Of the lines below, copy those that hold the word "effs".
---- Record set
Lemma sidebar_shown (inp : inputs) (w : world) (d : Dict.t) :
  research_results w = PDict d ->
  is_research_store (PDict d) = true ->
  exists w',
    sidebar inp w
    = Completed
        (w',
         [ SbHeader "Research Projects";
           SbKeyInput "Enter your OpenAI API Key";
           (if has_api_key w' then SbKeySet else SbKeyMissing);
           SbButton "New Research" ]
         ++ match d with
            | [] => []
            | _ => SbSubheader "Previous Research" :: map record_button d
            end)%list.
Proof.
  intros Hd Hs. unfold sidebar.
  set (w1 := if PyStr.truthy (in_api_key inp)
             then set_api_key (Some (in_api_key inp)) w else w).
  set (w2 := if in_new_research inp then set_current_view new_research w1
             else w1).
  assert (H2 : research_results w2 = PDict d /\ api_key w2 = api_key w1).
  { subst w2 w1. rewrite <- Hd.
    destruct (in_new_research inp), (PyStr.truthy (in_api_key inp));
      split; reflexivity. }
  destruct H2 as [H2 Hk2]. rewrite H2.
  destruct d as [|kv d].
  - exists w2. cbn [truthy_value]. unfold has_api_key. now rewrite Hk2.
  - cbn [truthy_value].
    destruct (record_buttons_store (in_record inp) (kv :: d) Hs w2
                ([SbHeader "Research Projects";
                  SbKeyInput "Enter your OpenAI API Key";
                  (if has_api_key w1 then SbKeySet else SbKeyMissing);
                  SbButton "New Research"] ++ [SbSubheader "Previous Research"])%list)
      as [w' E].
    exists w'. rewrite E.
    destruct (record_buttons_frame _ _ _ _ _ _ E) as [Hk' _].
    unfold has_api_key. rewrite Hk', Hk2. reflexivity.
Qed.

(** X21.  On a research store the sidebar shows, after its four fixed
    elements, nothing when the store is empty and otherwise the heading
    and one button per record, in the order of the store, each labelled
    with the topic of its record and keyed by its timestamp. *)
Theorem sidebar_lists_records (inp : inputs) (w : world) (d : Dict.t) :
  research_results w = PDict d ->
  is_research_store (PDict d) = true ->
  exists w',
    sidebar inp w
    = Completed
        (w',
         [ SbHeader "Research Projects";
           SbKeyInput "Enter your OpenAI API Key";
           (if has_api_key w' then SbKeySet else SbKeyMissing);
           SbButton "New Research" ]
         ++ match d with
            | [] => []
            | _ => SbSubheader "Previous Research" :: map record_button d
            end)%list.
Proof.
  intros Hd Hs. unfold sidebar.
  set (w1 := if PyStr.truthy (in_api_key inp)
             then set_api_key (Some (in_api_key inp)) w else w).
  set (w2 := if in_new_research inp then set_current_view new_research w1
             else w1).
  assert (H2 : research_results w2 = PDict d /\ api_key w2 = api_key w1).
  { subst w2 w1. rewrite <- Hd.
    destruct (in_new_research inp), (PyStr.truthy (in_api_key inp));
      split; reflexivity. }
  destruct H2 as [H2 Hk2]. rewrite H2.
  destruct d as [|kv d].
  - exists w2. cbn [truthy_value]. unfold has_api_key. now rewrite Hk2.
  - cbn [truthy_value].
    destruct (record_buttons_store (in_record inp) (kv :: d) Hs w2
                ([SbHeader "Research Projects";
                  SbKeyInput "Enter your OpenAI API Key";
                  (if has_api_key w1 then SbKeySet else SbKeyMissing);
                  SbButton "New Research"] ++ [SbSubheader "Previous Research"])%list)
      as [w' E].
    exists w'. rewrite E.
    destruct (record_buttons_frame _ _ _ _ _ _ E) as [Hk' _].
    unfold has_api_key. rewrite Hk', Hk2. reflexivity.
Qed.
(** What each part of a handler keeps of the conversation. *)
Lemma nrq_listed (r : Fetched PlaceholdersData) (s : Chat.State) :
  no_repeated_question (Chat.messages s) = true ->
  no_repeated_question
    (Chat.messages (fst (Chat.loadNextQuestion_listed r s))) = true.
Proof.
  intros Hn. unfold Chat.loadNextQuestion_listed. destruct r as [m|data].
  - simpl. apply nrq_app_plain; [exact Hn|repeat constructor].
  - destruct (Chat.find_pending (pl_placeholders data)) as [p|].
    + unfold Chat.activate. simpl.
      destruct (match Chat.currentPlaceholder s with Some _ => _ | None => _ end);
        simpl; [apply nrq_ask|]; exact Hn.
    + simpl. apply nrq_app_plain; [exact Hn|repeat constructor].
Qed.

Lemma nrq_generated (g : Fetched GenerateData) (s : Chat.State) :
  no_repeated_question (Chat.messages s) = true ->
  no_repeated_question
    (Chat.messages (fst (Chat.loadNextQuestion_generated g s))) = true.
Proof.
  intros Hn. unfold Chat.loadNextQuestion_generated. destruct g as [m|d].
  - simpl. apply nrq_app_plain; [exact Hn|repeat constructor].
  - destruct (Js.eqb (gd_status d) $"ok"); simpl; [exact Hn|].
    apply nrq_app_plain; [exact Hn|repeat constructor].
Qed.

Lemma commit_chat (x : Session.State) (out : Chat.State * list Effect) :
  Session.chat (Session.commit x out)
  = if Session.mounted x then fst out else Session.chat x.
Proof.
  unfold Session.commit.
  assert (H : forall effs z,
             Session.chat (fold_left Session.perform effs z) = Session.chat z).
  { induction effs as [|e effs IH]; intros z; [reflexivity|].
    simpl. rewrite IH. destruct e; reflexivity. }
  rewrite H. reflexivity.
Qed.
--------
> **Your solution**
  assert (H : forall effs z,
             Session.chat (fold_left Session.perform effs z) = Session.chat z).
  { induction effs as [|e effs IH]; intros z; [reflexivity|].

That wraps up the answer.